* [What you need to do]
Report the lines of the data below that contain the string "QUATERNION".

* [Dataset content]
(** * Kinematic space information: motion validation over a subdivided edge

    A shallow embedding of [SpaceInformationKinematic.cpp]
    (ompl, extension/kinematic).  The C++ [double] is idealised as an exact
    rational ([Q]).  The C++ [int] has 32 bits: a value of [Z] within
    [int_min .. int_max], with the wrap-around of the machine written out
    where [findDifferenceStep] converts a quotient to [int] and increments
    it, and where [checkMotionSubdivision] adds two grid indices.  A
    [State] is its array of [values]. *)

From Stdlib Require Import List ZArith QArith Qabs Qround Lia Lqa Bool.
Import ListNotations.

Local Open Scope Z_scope.

(** ** Data model *)

(** Modelled from the spec: the kinds of [base::StateComponent], whose
    declaration is not among the sources at hand.  The code names
    [WRAPPING_ANGLE] and [QUATERNION]; the spec calls the remaining kind
    linear. *)
Inductive ComponentType : Type :=
| LINEAR
| WRAPPING_ANGLE
| QUATERNION.

(** [base::StateComponent]: the per-dimension metadata. *)
Record StateComponent : Type := mkStateComponent {
  type : ComponentType;
  minValue : Q;
  maxValue : Q;
  resolution : Q
}.

(** [base::State]: [values], an array of [m_stateDimension] doubles. *)
Definition State : Type := list Q.

Definition ComponentType_eqb (a b : ComponentType) : bool :=
  match a, b with
  | LINEAR, LINEAR | WRAPPING_ANGLE, WRAPPING_ANGLE | QUATERNION, QUATERNION => true
  | _, _ => false
  end.

(** The range of the 32-bit [int]. *)
Definition int_min : Z := - 2147483648.
Definition int_max : Z := 2147483647.

(** The wrap-around of 32-bit two's complement arithmetic. *)
Definition wrap_int (z : Z) : Z := (z + 2147483648) mod 4294967296 - 2147483648.

(** Truncation toward zero. *)
Definition Qtruncate (x : Q) : Z := Z.quot (Qnum x) (Z.pos (Qden x)).

(** The C++ conversion [(int)x] of a double: truncation toward zero for a
    value within the range of [int]; outside this range, where C++ leaves
    the conversion undefined, what the conversion instruction of the
    machine gives, [int_min]. *)
Definition double_to_int (x : Q) : Z :=
  let t := Qtruncate x in
  if (int_min <=? t) && (t <=? int_max) then t else int_min.

(** [values[i]] of a state; the array is read inside its bounds by every
    loop below, which all run over [0 .. m_stateDimension - 1]. *)
Definition value (s : State) (i : nat) : Q := nth i s 0%Q.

* [Completed exercise]
    [WRAPPING_ANGLE] and [QUATERNION]; the spec calls the remaining kind
| QUATERNION.
  | LINEAR, LINEAR | WRAPPING_ANGLE, WRAPPING_ANGLE | QUATERNION, QUATERNION => true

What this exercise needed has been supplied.